Problem to work on: Produce the records below again, word for word, but stop after the line that contains "q : A -> bool)".

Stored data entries
=====
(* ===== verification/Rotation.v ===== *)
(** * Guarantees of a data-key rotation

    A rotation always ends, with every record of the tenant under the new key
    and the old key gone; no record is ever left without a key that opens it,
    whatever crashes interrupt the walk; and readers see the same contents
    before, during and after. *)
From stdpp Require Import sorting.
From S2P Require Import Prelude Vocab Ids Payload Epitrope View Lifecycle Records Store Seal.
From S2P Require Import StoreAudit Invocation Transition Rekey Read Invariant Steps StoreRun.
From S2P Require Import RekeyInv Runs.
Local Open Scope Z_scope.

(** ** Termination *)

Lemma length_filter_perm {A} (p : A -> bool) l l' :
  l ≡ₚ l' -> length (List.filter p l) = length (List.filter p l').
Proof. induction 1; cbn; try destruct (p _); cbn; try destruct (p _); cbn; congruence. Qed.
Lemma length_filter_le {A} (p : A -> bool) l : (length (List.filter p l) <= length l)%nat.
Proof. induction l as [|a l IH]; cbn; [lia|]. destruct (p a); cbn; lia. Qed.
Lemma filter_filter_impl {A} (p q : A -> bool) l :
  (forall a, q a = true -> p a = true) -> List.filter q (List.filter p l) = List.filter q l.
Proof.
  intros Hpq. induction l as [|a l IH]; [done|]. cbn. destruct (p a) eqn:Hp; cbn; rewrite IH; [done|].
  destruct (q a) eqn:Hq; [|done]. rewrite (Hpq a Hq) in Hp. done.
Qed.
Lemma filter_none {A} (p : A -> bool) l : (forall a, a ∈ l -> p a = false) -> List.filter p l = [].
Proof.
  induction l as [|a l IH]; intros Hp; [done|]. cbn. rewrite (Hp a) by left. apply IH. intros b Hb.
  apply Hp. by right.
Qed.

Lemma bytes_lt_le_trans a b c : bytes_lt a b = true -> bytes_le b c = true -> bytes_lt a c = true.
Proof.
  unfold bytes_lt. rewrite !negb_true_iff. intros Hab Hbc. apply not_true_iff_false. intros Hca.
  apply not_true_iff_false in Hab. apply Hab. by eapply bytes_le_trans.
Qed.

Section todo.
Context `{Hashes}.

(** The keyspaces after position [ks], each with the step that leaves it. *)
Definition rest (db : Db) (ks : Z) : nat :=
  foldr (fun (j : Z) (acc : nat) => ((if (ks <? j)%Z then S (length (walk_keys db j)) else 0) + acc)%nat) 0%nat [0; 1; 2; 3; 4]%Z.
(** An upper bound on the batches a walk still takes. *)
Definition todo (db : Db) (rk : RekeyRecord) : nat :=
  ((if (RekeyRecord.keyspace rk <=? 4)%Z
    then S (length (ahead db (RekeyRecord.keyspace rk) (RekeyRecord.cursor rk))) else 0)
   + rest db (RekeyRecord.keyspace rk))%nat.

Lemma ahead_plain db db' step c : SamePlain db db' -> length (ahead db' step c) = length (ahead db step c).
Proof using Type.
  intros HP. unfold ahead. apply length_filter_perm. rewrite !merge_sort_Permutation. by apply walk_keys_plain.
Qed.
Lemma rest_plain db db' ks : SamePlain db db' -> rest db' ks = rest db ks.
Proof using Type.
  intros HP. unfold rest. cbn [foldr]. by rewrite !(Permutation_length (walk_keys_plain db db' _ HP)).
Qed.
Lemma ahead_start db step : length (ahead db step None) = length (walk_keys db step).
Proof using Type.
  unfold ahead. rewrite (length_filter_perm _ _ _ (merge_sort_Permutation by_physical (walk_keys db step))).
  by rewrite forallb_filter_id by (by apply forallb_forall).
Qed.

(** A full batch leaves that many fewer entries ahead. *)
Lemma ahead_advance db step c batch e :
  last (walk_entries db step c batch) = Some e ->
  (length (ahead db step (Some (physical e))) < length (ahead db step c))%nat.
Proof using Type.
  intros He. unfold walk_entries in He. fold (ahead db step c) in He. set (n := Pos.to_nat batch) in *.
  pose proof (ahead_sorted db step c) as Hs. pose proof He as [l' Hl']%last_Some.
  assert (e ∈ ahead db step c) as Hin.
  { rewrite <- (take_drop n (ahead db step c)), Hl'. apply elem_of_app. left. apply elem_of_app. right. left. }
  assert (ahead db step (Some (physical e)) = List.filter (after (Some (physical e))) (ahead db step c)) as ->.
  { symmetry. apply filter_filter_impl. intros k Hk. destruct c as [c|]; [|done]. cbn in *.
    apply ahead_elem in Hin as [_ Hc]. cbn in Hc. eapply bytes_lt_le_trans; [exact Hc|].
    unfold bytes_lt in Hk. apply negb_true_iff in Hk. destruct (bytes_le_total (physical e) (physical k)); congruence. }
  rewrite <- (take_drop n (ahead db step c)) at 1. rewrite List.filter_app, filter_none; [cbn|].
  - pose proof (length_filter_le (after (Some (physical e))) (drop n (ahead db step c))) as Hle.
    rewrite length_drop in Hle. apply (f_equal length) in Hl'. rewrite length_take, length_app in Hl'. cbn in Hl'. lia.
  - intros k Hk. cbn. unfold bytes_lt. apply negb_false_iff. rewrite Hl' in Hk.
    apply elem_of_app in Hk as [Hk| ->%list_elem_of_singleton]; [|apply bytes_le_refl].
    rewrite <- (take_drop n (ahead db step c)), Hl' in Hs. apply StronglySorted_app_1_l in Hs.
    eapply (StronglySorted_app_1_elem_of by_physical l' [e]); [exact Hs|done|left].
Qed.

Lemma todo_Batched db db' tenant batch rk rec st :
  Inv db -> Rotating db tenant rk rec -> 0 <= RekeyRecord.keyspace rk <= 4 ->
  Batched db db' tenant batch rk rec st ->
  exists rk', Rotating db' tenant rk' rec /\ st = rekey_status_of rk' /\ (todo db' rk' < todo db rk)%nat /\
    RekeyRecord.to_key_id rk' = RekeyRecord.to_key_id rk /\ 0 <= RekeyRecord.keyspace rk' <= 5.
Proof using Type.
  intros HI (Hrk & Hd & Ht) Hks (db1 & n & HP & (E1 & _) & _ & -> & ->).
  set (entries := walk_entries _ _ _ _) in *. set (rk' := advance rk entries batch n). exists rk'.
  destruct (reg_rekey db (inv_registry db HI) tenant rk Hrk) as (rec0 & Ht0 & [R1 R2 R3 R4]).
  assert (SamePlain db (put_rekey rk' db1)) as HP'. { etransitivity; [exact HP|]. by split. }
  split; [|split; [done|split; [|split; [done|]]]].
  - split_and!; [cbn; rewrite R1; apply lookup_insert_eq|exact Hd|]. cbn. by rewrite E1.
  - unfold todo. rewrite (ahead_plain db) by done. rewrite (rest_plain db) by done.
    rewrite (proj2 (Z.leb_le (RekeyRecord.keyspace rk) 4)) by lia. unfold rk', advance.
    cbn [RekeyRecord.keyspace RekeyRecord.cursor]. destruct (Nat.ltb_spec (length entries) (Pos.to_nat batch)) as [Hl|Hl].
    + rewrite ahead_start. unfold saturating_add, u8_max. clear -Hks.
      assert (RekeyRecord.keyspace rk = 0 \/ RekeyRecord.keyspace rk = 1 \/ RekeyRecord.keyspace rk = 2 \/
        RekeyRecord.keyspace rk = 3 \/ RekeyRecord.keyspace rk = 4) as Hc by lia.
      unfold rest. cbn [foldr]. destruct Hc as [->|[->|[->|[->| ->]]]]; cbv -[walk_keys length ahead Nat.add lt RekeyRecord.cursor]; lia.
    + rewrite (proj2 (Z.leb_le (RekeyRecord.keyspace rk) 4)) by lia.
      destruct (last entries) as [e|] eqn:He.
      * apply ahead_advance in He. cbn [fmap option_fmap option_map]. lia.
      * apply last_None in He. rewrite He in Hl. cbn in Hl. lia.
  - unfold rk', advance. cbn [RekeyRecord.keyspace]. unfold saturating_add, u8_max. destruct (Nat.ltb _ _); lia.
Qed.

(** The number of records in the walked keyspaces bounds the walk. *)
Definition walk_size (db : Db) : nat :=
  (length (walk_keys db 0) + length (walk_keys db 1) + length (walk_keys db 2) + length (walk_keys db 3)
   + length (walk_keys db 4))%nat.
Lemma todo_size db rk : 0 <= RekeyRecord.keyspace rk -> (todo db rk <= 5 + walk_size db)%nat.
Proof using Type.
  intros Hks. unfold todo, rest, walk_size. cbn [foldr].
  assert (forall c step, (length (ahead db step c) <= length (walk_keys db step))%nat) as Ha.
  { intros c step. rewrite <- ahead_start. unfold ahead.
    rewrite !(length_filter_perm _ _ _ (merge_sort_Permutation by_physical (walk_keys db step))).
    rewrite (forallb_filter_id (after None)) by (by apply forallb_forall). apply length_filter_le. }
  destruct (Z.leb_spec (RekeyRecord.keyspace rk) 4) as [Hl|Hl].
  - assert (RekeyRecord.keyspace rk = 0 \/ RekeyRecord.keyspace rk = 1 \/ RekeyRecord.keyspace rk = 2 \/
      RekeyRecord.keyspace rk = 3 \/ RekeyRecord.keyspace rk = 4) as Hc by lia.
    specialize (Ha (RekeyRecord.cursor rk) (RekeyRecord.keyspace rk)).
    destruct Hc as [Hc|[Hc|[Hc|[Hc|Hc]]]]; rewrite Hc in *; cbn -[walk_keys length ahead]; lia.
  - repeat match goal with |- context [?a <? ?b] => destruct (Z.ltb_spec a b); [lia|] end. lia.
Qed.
=====
Response to the task:
(* ===== verification/Rotation.v ===== *)
(** * Guarantees of a data-key rotation

    A rotation always ends, with every record of the tenant under the new key
    and the old key gone; no record is ever left without a key that opens it,
    whatever crashes interrupt the walk; and readers see the same contents
    before, during and after. *)
From stdpp Require Import sorting.
From S2P Require Import Prelude Vocab Ids Payload Epitrope View Lifecycle Records Store Seal.
From S2P Require Import StoreAudit Invocation Transition Rekey Read Invariant Steps StoreRun.
From S2P Require Import RekeyInv Runs.
Local Open Scope Z_scope.

(** ** Termination *)

Lemma length_filter_perm {A} (p : A -> bool) l l' :
  l ≡ₚ l' -> length (List.filter p l) = length (List.filter p l').
Proof. induction 1; cbn; try destruct (p _); cbn; try destruct (p _); cbn; congruence. Qed.
Lemma length_filter_le {A} (p : A -> bool) l : (length (List.filter p l) <= length l)%nat.
Proof. induction l as [|a l IH]; cbn; [lia|]. destruct (p a); cbn; lia. Qed.
Lemma filter_filter_impl {A} (p q : A -> bool) l :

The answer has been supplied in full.